Life can change in an instant. Thankfully, Ashley Ruelland lived to tell the story of her ‘instant’ after a head-on car crash brought her to The Ottawa Hospital’s Trauma Centre with extensive, life-threatening injuries followed by months of intensive rehab.

In early March 2015, then 27-year-old Ashley was living in an apartment with her two cats. She was busy working as a construction manager, part time as an office administrator, and she had started a catering business. She had never really been sick, and had no idea where the Civic Campus of The Ottawa Hospital was located.

That changed on Friday, March 13. Ashley was driving the bride-to-be and another friend to a bachelorette party in Mont Tremblant. It was a clear day and the three were brimming with excitement.

A head-on crash

About an hour from their destination, on highway 323, a car crossed over the centre line, head on into their lane. That was Ashley’s instant. The noise from the impact was horrific, with the earth-shattering sound of grinding metal and fragmenting glass.

Ashley Ruelland lying in hospital bed
Ashley, her mother Cheryl Ruelland-Jackson, Therapeutic Paws of Canada therapy cat Pecan, and her brother Robbie Ruelland.

Miraculously, one of the first people on the scene was a resident from The Ottawa Hospital. She quickly assessed how serious Ashley’s injuries were. It took first responders over an hour to extricate Ashley from the car. She was rushed to the Hull Hospital, but because of the severity of her injuries, she was transferred to the region’s only trauma centre at The Ottawa Hospital Civic Campus.

While her friends had relatively minor injuries, Ashley had a grocery list of broken bones: from her right big toe to her ribs and just about everything in between. Most significant were an open compound femur fracture, an open left elbow fracture, right humerus fracture, crushed and broken left and right foot and ankle fractures, an open book pelvis fracture, and multiple broken lumbar vertebrae.

“This lady’s life changed forever that day,” said Dr. Guy Hébert, Head of the Department of Emergency Medicine, when he looked at the hundreds of files related to Ashley’s surgeries and treatment.

She remained in an induced coma in the intensive care unit for two months. She endured numerous reconstructive surgeries, 100 hours of orthopaedic and internal surgery, and over 100 blood transfusions and infections.

Beginning the long road to recovery

Ashley walking in parrallel bars
A year and a half after her “instant”, Ashley was able to walk again with the help of a walker.

Four months after the crash, Ashley began physiotherapy in her hospital bed and could finally eat solid food.

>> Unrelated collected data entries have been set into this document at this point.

(** *** The map of hashes *)

Lemma py_index_elem {A} (l : list A) i x : py_index l i = Ok x → x ∈ l.
Proof.
  unfold py_index. destruct (_ <? 0); [done|]. intros H%of_option_ok. by apply list_elem_of_lookup_2 in H.
Qed.

Lemma evict_blocks_inv use_int ids s free :
  inv s free none → inv (evict_blocks use_int ids s).2 free none ∧ same_refs s (evict_blocks use_int ids s).2.
Proof.
  intros Hi. unfold evict_blocks.
  apply (for_each_inv (λ s', inv s' free none ∧ same_refs s s')); [|done].
  intros i s0 _ [H0 Hs]. unfold bind, get_st, passert, lift.
  destruct (rassert _); [|done]. destruct (py_index (blocks s0) i) as [b|] eqn:Eb; [|done].
  apply py_index_elem in Eb. destruct (evict_spec use_int s0 free none b H0 Eb) as (r & s1 & -> & H1 & Hc1 & Hd1).
  split; [done|]. transitivity s0; [done|]. by apply (same_refs_hash s0 s1 b None).
Qed.

(** Caching one block: the map gets it, or nothing changes. *)
Lemma cache_block_spec gid hashes i s free b :
  inv s free none → b ∈ blocks s →
  match cache_block gid hashes i b s with
  | (Ok (Some h), s') => inv s' free none ∧ config s' = config s ∧ b ≠ 0
      ∧ FreeQueue.block_hash (block_of s b) = None ∧ py_index hashes i = Ok h
      ∧ (∃ key, make_block_hash_with_group_id h gid = Ok key ∧
         ∀ x, data (block_of s' x) = (if decide (x = b) then with_hash (Some key) else id) (data (block_of s x)))
  | (Ok None, s') => s' = s ∧ b = 0
  | (Raise _, s') => s' = s
  end.
Proof.
  intros Hi Hb. unfold cache_block, bind, get_st, ret, passert, lift, modify.
  destruct (is_null (block_of s b)) eqn:En.
  { split; [done|]. by apply (inv_null _ _ _ Hi). }
  assert (b ≠ 0) as Hb0 by (intros Hz; apply (proj1 (proj2 (inv_null _ _ _ Hi)) b Hb) in Hz; congruence).
  destruct (FreeQueue.block_hash (block_of s b)) as [h0|] eqn:Eh; [done|]. simpl.
  destruct (py_index hashes i) as [h|e] eqn:Ei; [|done].
  destruct (make_block_hash_with_group_id h gid) as [key|e] eqn:Ek; [|done].
  set (s1 := update b (set_hash (Some key)) s).
  assert (∀ x, id_of s1 x = id_of s x) as Hid.
  { intros x. unfold id_of, s1. rewrite block_of_update. by case_decide as Hx; [subst|]. }
  destruct (BlockMap.insert_spec (id_of s1) key b (cached_block_hash_to_block s)) as [Hwf Hmem].
  { apply (BlockMap.wf_ext (id_of s)); [done|apply Hi]. }
  { intros x [Hx _]%(inv_index _ _ _ Hi). rewrite !Hid. by apply (ids_inj s free none). }
  split; [|split; [done|split; [done|split; [done|split; [done|]]]]].
  - change (set_cache _ s1) with (update b (set_hash (Some key))
       (set_cache (BlockMap.insert (id_of s1) key b (cached_block_hash_to_block s)) s)).
    apply inv_set_hash; [done|done|done| |].
    + apply (BlockMap.wf_ext (id_of s1)); [done|done].
    + intros k x. rewrite Hmem, (inv_index _ _ _ Hi). destruct (decide (x = b)) as [->|Hx].
      * rewrite Eh. split; [intros [[_ ?]|[-> _]]; done|]. intros [_ [= <-]]. by right.
      * intuition congruence.
  - exists key. split; [done|]. intros x. 
    change (data (block_of (set_cache _ s1) x)) with (data (block_of s1 x)). unfold s1.
    rewrite block_of_update. by case_decide as Hx; [subst|].
Qed.
(** *** Sliding window *)

(** The loop from right to left: [computed[i] = cached] on a hit, until [needed] blocks in a
    row are found. *)
Fixpoint window_loop (hs : HashList.t) (block_size alignment needed : Z) (n : nat) (computed : columns)
    (num_contiguous : Z) : result (columns * Z * bool) :=
  match n with
  | O => Ok (computed, num_contiguous, false)
  | S i =>
      let! h := HashList.get hs (Z.of_nat i) in
      let! c := cached_block h in
      match c with
      | Some cached =>
          if (num_contiguous =? 0) && negb (block_size =? alignment)
             && negb ((Z.of_nat n * block_size) `mod` alignment =? 0)
          then window_loop hs block_size alignment needed i computed num_contiguous
          else
            let computed := zip_with (λ l b, <[i := b]> l) computed cached in
            let num_contiguous := num_contiguous + 1 in
            if num_contiguous >=? needed
            then Ok (take (i + Z.to_nat num_contiguous) <$> computed, num_contiguous, true)
            else window_loop hs block_size alignment needed i computed num_contiguous
      | None => window_loop hs block_size alignment needed i computed 0
      end
  end.

Definition window_hit (hs : HashList.t) (max_length block_size window alignment : Z) (use_eagle : bool)
    : result columns :=
  let needed := cdiv (window - 1) block_size + (if use_eagle then 1 else 0) in
  let max_num_blocks := Z.to_nat (max_length `div` block_size) in
  let computed := replicate (length kv_cache_group_ids) (replicate max_num_blocks (BlockPool.null_block p)) in
  let! (computed, num_contiguous, match_found) :=
    window_loop hs block_size alignment needed max_num_blocks computed 0 in
  let! computed :=
    (if match_found then Ok computed
     else
       let computed := take (Z.to_nat num_contiguous) <$> computed in
       if block_size =? alignment then Ok computed else align block_size alignment computed) in
  if use_eagle then
    let! c := column0 computed in
    match c with
    | [] => Ok computed
    | _ => let! _ := rassert (block_size =? alignment) in pop_all computed
    end
  else Ok computed.
(** A block in the free queue has no user. *)
Lemma held_free p u free b : held p u → inv p free none → b ∈ free ↔ b ∈ blocks p ∧ b ≠ 0 ∧ b ∉ u.
Proof.
  intros [_ Hr _] Hi. pose proof (inv_free _ _ _ Hi b) as Hf.
  split.
  - intros Hb. destruct (proj1 Hf (or_introl Hb)) as (? & ? & Hz). split; [done|]. split; [done|].
    apply not_elem_of_multiplicity. rewrite Hr in Hz by done. lia.
  - intros (Hb & Hb0 & Hn). destruct (proj2 Hf) as [?|[]]; [|done]. split; [done|]. split; [done|].
    rewrite Hr by done. apply not_elem_of_multiplicity in Hn. by rewrite Hn.
Qed.

(** Null blocks are not counted. *)
Lemma held_nulls p u u' :
  held p u → (∀ b, b ≠ 0 → multiplicity b u' = multiplicity b u) → held p u'.
Proof.
  intros [[free Hi] Hr Hd] He. split; [eauto| |].
  - intros b Hb Hb0. by rewrite He, Hr.
  - intros b Hb. destruct (decide (b = 0)) as [->|Hb0].
    + apply (inv_mem _ _ _ _ Hi). destruct (inv_blocks _ _ _ Hi) as [_ ?]. lia.
    + apply Hd. rewrite elem_of_multiplicity in *. by rewrite He in Hb.
Qed.

(** What changes neither references nor the frame of the pool. *)
Lemma held_same p p' u : held p u → same_refs p p' → (∃ free, inv p' free none) → held p' u.
Proof.
  intros [_ Hr Hd] [Hc He] Hi. pose proof (config_blocks _ _ Hc) as Hb.
  split; [done|intros b; rewrite Hb, He; apply Hr|intros b; rewrite Hb; apply Hd].
Qed.

Lemma held_touch p u l :
  held p u → (∀ b, b ∈ l → b ∈ blocks p) →
  ∃ p', touch l p = (Ok tt, p') ∧ held p' (bag l ⊎ u) ∧ config p' = config p
  ∧ ∀ x, data (block_of p' x) = with_ref (ref_cnt (block_of p x) + times x l) (data (block_of p x)).
Proof.
  intros [[free Hi] Hr Hd] Hl. destruct (touch_spec p free l Hi Hl) as (p' & Hp & Hi' & Hc & Hdata).
  exists p'. split; [done|]. split; [|done]. pose proof (config_blocks _ _ Hc) as Hb. split; [eauto| |].
  - intros b Hin Hb0. rewrite Hb in Hin. rewrite (ref_of_data _ _ _ (Hdata b)), times_bag, Hr by done.
    rewrite multiplicity_disj_union. lia.
  - intros b. rewrite Hb, gmultiset_elem_of_disj_union, elem_of_bag. intros [?|?]; auto.
Qed.

(** An allocation of that many blocks: new ones, without user before; or no block is free. *)
Lemma held_get use_int p u n :
  held p u → 0 ≤ n →
  (get_num_free_blocks p < n ∧ get_new_blocks use_int n p = (Raise ValueError, p))
  ∨ ∃ l p', get_new_blocks use_int n p = (Ok l, p') ∧ held p' (bag l ⊎ u) ∧ config p' = config p
     ∧ zlen l = n ∧ NoDup l ∧ (∀ b, b ∈ l → b ∈ blocks p ∧ b ≠ 0 ∧ b ∉ u)
     ∧ get_num_free_blocks p' = get_num_free_blocks p - n
     ∧ ∀ x, data (block_of p' x) = (if decide (x ∈ l) then allocated p else id) (data (block_of p x)).
Proof.
  intros Hh Hn. pose proof Hh as [[free Hi] Hr Hd]. pose proof (held_num_free p u free Hh Hi) as Hnum.
  destruct (decide (n ≤ zlen free)) as [Hle|Hgt].
  2:{ left. split; [lia|]. apply (get_new_blocks_error use_int p free); [done|lia]. }
  right. set (l := take (Z.to_nat n) free). set (rest := drop (Z.to_nat n) free).
  assert (free = l ++ rest) as Hfree by (unfold l, rest; by rewrite take_drop).
  assert (zlen l = n) as Hlen by (unfold l, zlen in *; rewrite length_take; lia).
  pose proof Hi as Hi0. rewrite Hfree in Hi. destruct (get_new_blocks_spec use_int p l rest Hi) as (p' & Hp & Hi' & Hc & Hdata).
  rewrite Hlen in Hp. exists l, p'. pose proof (config_blocks _ _ Hc) as Hb.
  assert (∀ b, b ∈ l → b ∈ blocks p ∧ b ≠ 0 ∧ b ∉ u) as Hl.
  { intros b Hin. apply (held_free p u free b Hh Hi0). rewrite Hfree. apply elem_of_app. by left. }
  assert (NoDup l) as Hnd.
  { pose proof (rep_nodup _ _ (inv_rep _ _ _ Hi0)) as H. unfold path in H.
    apply NoDup_cons in H as [_ (H & _ & _)%NoDup_app]. rewrite Hfree in H. by apply NoDup_app in H as (? & _ & _). }
  split; [done|]. split; [|repeat (split; [done|])].
  - split; [eauto| |].
    + intros b Hin Hb0. rewrite Hb in Hin. specialize (Hdata b). rewrite multiplicity_disj_union.
      destruct (decide (b ∈ l)) as [Hbl|Hbl].
      * apply ref_of_data in Hdata. rewrite Hdata. destruct (Hl b Hbl) as (_ & _ & Hu).
        apply not_elem_of_multiplicity in Hu. rewrite Hu.
        pose proof (times_once b l (NoDup_filter _ _ Hnd) Hbl Hb0) as H1. rewrite times_bag in H1. lia.
      * unfold id in Hdata. apply data_eq in Hdata as (_ & -> & _). rewrite Hr by done.
        apply times_zero in Hbl. rewrite times_bag in Hbl. lia.
    + intros b. rewrite Hb, gmultiset_elem_of_disj_union, elem_of_bag. intros [?|?]; [by apply Hl|by apply Hd].
  - split; [|done]. rewrite Hnum. unfold get_num_free_blocks. rewrite (rep_num _ _ (inv_rep _ _ _ Hi')), Hfree, zlen_app. lia.
Qed.

(** Giving back the blocks of a list. *)
Lemma held_release p u l :
  held p (bag l ⊎ u) → NoDup (filter proper l) →
  ∃ p', free_blocks l p = (Ok tt, p') ∧ held p' u ∧ config p' = config p
  ∧ ∀ x, data (block_of p' x) = with_ref (ref_cnt (block_of p x) - times x l) (data (block_of p x)).
Proof.
  intros [[free Hi] Hr Hd] Hnd.
  assert (∀ b, b ∈ l → b ∈ bag l ⊎ u) as Hin by (intros b Hb; apply gmultiset_elem_of_disj_union; left; by apply elem_of_bag).
  destruct (free_blocks_spec p free l Hi Hnd) as (p' & Hp & Hi' & Hc & Hdata).
  { intros b Hb. pose proof (Hin b Hb) as Hbu. split; [by apply Hd|]. intros Hb0. rewrite Hr; [|by apply Hd|done].
    rewrite elem_of_multiplicity in Hbu. lia. }
  exists p'. split; [done|]. split; [|done]. pose proof (config_blocks _ _ Hc) as Hb. split; [eauto| |].
  - intros b Hbp Hb0. rewrite Hb in Hbp. rewrite (ref_of_data _ _ _ (Hdata b)), times_bag, Hr by done.
    rewrite multiplicity_disj_union. lia.
  - intros b Hbu. rewrite Hb. apply Hd, gmultiset_elem_of_disj_union. by right.
Qed.
End Held.

(** ** [SingleTypeKVCacheManager] and its subclasses *)
Module Manager.
Import FreeQueue BlockPool.

Record t := Mgr {
  kv_cache_spec : KVCacheSpec;
  block_size : Z;
  enable_caching : bool;
  kv_cache_group_id : Z;
  req_to_blocks : gmap string (list loc);
  num_cached_block : gmap string Z;
  (** of [MambaManager] *)
  cached_blocks_this_step : gset (list Z);
  last_state_block_idx : gmap string Z;
  allocated_block_reqs : gset string;
  (** of [SinkFullAttentionManager] *)
  sink_blocks : list loc
}.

She had lost all of her hair and had severe nerve damage, chronic illness myopathy and neuropathy.

“I was scared to think of the life that was waiting for me outside those hospital walls.” — Ashley Ruelland

“I couldn’t feed myself, brush my own teeth or move much at all. The first couple of weeks seemed like torture. The nurses would set little goals, like sitting up in my wheelchair for 20 minutes a day. The physiotherapist and occupational therapist didn’t know if I’d ever walk again. I was scared to think of the life that was waiting for me outside those hospital walls,” said Ashley.

But then her first real sign of recovery came a few weeks later when she was able to feed herself.

Intensive rehabilitation

In August, Ashley moved to the rehabilitation centre at the General Campus where she began an intensive regime of physical, occupational and psychological therapy programs. Just before Christmas, nine months after the accident, Ashley left the hospital. Although she was in a wheelchair and hadn’t made many functional gains, Ashley felt stronger and healthier.

The young woman continued as an outpatient with rehab, and had her last surgery in February 2016, which allowed her to transfer from her bed to chair, independently.

“In May 2016, I stood independently for the first time,” she said. “And after many more weeks of painful standing and walking in the hospital’s therapy pool, I started to walk with the aid of a harness within the parallel bars. By the end of the summer, I was able to move with a walker.”

Over two years later, Ashley is walking again. In fact, not only is she walking but she’s travelling, recently returning from Ireland. She’s also in school and looking to buy a home.